Exercise prompt
Whenever the word "SeatsCount" turns up in a line of the data below, copy that line.

Stored data:
(** * Offer search service (main.py): model and properties

    A shallow embedding of the FastAPI handlers of [main.py]: the in-memory
    offer list [offers_db], the three handlers [create_offers], [get_offers]
    and [delete_offers], and the two helpers [matches_filters] and
    [compute_aggregations].

    Python integers are unbounded, so they are [Z].  Python strings are
    compared by code point; identifiers are ASCII (UUIDs), so they are
    [string] with the lexicographic [String.compare].  Python lists are
    mutable objects: they live in a heap indexed by locations, so that the
    in-place [list.sort] of [get_offers] acts on one particular object. *)

From Stdlib Require Import ZArith String List Lia Bool.
From Stdlib Require Import Sorting.Sorted Sorting.Permutation.
From stdpp Require Import base option list sorting gmap strings.

Local Open Scope string_scope.
Local Open Scope Z_scope.

(** ** Data models (main.py, lines 12-58) *)

Record Offer := mkOffer {
  ID : string;
  data : string;
  mostSpecificRegionID : Z;
  startDate : Z;
  endDate : Z;
  numberSeats : Z;
  price : Z;
  carType : string;
  hasVollkasko : bool;
  freeKilometers : Z
}.

Record SearchResultOffer := mkSearchResultOffer {
  sr_ID : string;
  sr_data : string
}.

Record PriceRange := mkPriceRange {
  pr_start : Z;
  pr_end : Z;
  pr_count : Z
}.

Record CarTypeCount := mkCarTypeCount {
  small : Z;
  sports : Z;
  luxury : Z;
  family : Z
}.

Record SeatsCount := mkSeatsCount {
  sc_numberSeats : Z;
  sc_count : Z
}.

Record FreeKilometerRange := mkFreeKilometerRange {
  fk_start : Z;
  fk_end : Z;
  fk_count : Z
}.

Record VollkaskoCount := mkVollkaskoCount {
  trueCount : Z;
  falseCount : Z
}.

Record GetOffersResponse := mkGetOffersResponse {
  offers : list SearchResultOffer;
  priceRanges : list PriceRange;
  carTypeCounts : CarTypeCount;
  seatsCount : list SeatsCount;
  freeKilometerRange : list FreeKilometerRange;
  vollkaskoCount : VollkaskoCount
}.

(** The query parameters of [GET /api/offers] (lines 88-104); the six
    optional ones default to [None]. *)
Record Query := mkQuery {
  regionID : Z;
  timeRangeStart : Z;
  timeRangeEnd : Z;
  numberDays : Z;
  sortOrder : string;
  page : Z;
  pageSize : Z;
  priceRangeWidth : Z;
  minFreeKilometerWidth : Z;
  minNumberSeats : option Z;
  minPrice : option Z;
  maxPrice : option Z;
  q_carType : option string;
  onlyVollkasko : option bool;
  minFreeKilometer : option Z
}.

(** Values stored in the filter dictionaries. *)
Inductive PyVal :=
| VInt (n : Z)
| VStr (s : string)
| VBool (b : bool).

(** The body of a handler answering with a status message. *)
Record StatusMessage := mkStatusMessage {
  status : string;
  message : string
}.

(** Modelled from the spec: the region tree that [regions.json] holds.  The
    source loads the file into [regions_data] with [json.load] and never
    reads it afterwards, so its shape is that of the spec's Region Node: an
    identifier and the child regions. *)
#[local] Set Warnings "-register-all".
Inductive RegionNode :=
| Region (region_id : Z) (subregions : list RegionNode).

(** ** The heap of list objects and the handler monad *)

Definition loc := nat.

(** [regions_data] is [None] for the empty dictionary used when the regions
    file is missing (lines 70-72). *)
Record World := mkWorld {
  heap : gmap loc (list Offer);
  regions_data : option RegionNode
}.

(** The module-level list [offers_db] (line 61) is the first object. *)
Definition offers_db : loc := 0%nat.

Definition init_world (regions : option RegionNode) : World :=
  mkWorld {[ offers_db := [] ]} regions.

(** A handler computes over the world and may fail on a dangling name. *)
Definition M (A : Type) : Type := World -> option (A * World).

#[global] Instance M_ret : MRet M := fun A (a : A) w => Some (a, w).

#[global] Instance M_bind : MBind M := fun A B (k : A -> M B) (m : M A) w =>
  match m w with
  | Some (a, w') => k a w'
  | None => None
  end.

Definition read (l : loc) : M (list Offer) :=
  fun w => match heap w !! l with
           | Some v => Some (v, w)
           | None => None
           end.

Definition write (l : loc) (v : list Offer) : M unit :=
  fun w => match heap w !! l with
           | Some _ => Some (tt, mkWorld (<[l := v]> (heap w)) (regions_data w))
           | None => None
           end.

(** A new list object at a location not in use. *)
Definition alloc (v : list Offer) : M loc :=
  fun w => let l := fresh (dom (heap w)) in
           Some (l, mkWorld (<[l := v]> (heap w)) (regions_data w)).

(** ** Python list operations *)

(** [l[start:stop]]: a negative index counts from the end, and both indices
    are clamped to the list. *)
Definition adjust_index (i len : Z) : Z :=
  if i <? 0 then Z.max (i + len) 0 else Z.min i len.

Definition slice {A} (l : list A) (start stop : Z) : list A :=
  let len := Z.of_nat (length l) in
  let lo := adjust_index start len in
  let hi := adjust_index stop len in
  take (Z.to_nat (hi - lo)) (drop (Z.to_nat lo) l).

(** The sort key [(x['price'], x['ID'])] and the order of tuples: the first
    components decide unless they are equal. *)
Definition sort_key (x : Offer) : Z * string := (price x, ID x).

Definition key_lt (k1 k2 : Z * string) : bool :=
  (k1.1 <? k2.1) || ((k1.1 =? k2.1) && String.ltb k1.2 k2.2).

(** [list.sort] is stable and compares keys with [<] only.  A stable sort has
    one possible result, given here by insertion; [x] goes in front of the
    first element that is not smaller, so equal keys keep their order. *)
Fixpoint insert_sorted (x : Offer) (l : list Offer) : list Offer :=
  match l with
  | [] => [x]
  | y :: l' =>
      if key_lt (sort_key y) (sort_key x) then y :: insert_sorted x l'
      else x :: y :: l'
  end.

Definition stable_sort (l : list Offer) : list Offer :=
  foldr insert_sorted [] l.

(** With [reverse=True] the list is reversed, sorted, and reversed again,
    which keeps the original order among equal keys. *)
Definition sorted_list (reverse : bool) (l : list Offer) : list Offer :=
  if reverse then rev (stable_sort (rev l)) else stable_sort l.

(** [l.sort(key=..., reverse=...)], in place. *)
Definition list_sort (l : loc) (reverse : bool) : M unit :=
  v ← read l;
  write l (sorted_list reverse v).

(** ** Helper functions (lines 165-188) *)

Definition matches_filters (offer : Offer)
    (mandatory_filters : gmap string Z)
    (optional_filters : gmap string PyVal) : bool :=
  true.

Definition compute_aggregations (filtered_offers : list Offer)
    (priceRangeWidth minFreeKilometerWidth : Z)
    (mandatory_filters : gmap string Z)
    (optional_filters : gmap string PyVal)
  : list PriceRange * CarTypeCount * list SeatsCount
    * list FreeKilometerRange * VollkaskoCount :=
  let price_ranges := [] in
  let car_type_counts := mkCarTypeCount 0 0 0 0 in
  let seats_counts := [] in
  let free_kilometer_ranges := [] in
  let vollkasko_counts := mkVollkaskoCount 0 0 in
  (price_ranges, car_type_counts, seats_counts, free_kilometer_ranges,
   vollkasko_counts).

(** ** Handlers *)

(** [POST /api/offers] (lines 76-84): the offers are appended in place. *)
Definition create_offers (new_offers : list Offer) : M StatusMessage :=
  db ← read offers_db;
  write offers_db (db ++ new_offers);;
  mret (mkStatusMessage "success" "Offers created successfully").

(** [DELETE /api/offers] (lines 160-162). *)
Definition delete_offers : M StatusMessage :=
  write offers_db [];;
  mret (mkStatusMessage "success" "All offers deleted").

Definition build_mandatory_filters (q : Query) : gmap string Z :=
  list_to_map
    [("regionID", regionID q);
     ("timeRangeStart", timeRangeStart q);
     ("timeRangeEnd", timeRangeEnd q);
     ("numberDays", numberDays q)].

(** The optional filters, with the [None] values removed (lines 112-122). *)
Definition build_optional_filters (q : Query) : gmap string PyVal :=
  let optional_filters : gmap string (option PyVal) :=
    list_to_map
      [("minNumberSeats", VInt <$> minNumberSeats q);
       ("minPrice", VInt <$> minPrice q);
       ("maxPrice", VInt <$> maxPrice q);
       ("carType", VStr <$> q_carType q);
       ("onlyVollkasko", VBool <$> onlyVollkasko q);
       ("minFreeKilometer", VInt <$> minFreeKilometer q)] in
  omap id optional_filters.

Definition to_search_result (offer : Offer) : SearchResultOffer :=
  mkSearchResultOffer (ID offer) (data offer).

(** [GET /api/offers] (lines 88-156). *)
Definition get_offers (q : Query) : M GetOffersResponse :=
  let mandatory_filters := build_mandatory_filters q in
  let optional_filters := build_optional_filters q in
  db ← read offers_db;
  filtered_offers ←
    alloc (List.filter
             (fun offer =>
                matches_filters offer mandatory_filters optional_filters)
             db);
  let reverse_sort := if String.eqb (sortOrder q) "price-desc"
                      then true else false in
  list_sort filtered_offers reverse_sort;;
  let start_index := (page q - 1) * pageSize q in
  let end_index := start_index + pageSize q in
  sorted ← read filtered_offers;
  let paginated_offers := slice sorted start_index end_index in
  let search_result_offers := map to_search_result paginated_offers in
  '(price_ranges, car_type_counts, seats_counts, free_kilometer_ranges,
    vollkasko_counts) ←
    mret (compute_aggregations sorted (priceRangeWidth q)
            (minFreeKilometerWidth q) mandatory_filters optional_filters);
  mret (mkGetOffersResponse search_result_offers price_ranges
         car_type_counts seats_counts free_kilometer_ranges
         vollkasko_counts).

(** ** Values of the locals of [get_offers]

    What the local variables [filtered_offers] (after the sort) and
    [paginated_offers] hold when [offers_db] holds [db]. *)

Definition reverse_sort (q : Query) : bool :=
  if String.eqb (sortOrder q) "price-desc" then true else false.

Definition filtered_offers (q : Query) (db : list Offer) : list Offer :=
  sorted_list (reverse_sort q)
    (List.filter
       (fun offer =>
          matches_filters offer (build_mandatory_filters q)
            (build_optional_filters q))
       db).

Definition paginated_offers (q : Query) (db : list Offer) : list Offer :=
  slice (filtered_offers q db)
    ((page q - 1) * pageSize q) ((page q - 1) * pageSize q + pageSize q).

(** The contents of the offer store in a world. *)
Definition store (w : World) : option (list Offer) := heap w !! offers_db.

(** The answer of a handler, and the world it leaves. *)
Definition answer {A} (m : M A) (w : World) : option A := fst <$> m w.

Definition after {A} (m : M A) (w : World) : option World := snd <$> m w.

(** The response with an empty page and the empty facets. *)
Definition empty_response : GetOffersResponse :=
  mkGetOffersResponse [] [] (mkCarTypeCount 0 0 0 0) [] []
    (mkVollkaskoCount 0 0).

(** The buckets of a price histogram that contain a price. *)
Definition buckets_of (p : Z) (ranges : list PriceRange) : list PriceRange :=
  List.filter (fun b => (pr_start b <=? p) && (p <? pr_end b)) ranges.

Result
Record SeatsCount := mkSeatsCount {
  seatsCount : list SeatsCount;
  : list PriceRange * CarTypeCount * list SeatsCount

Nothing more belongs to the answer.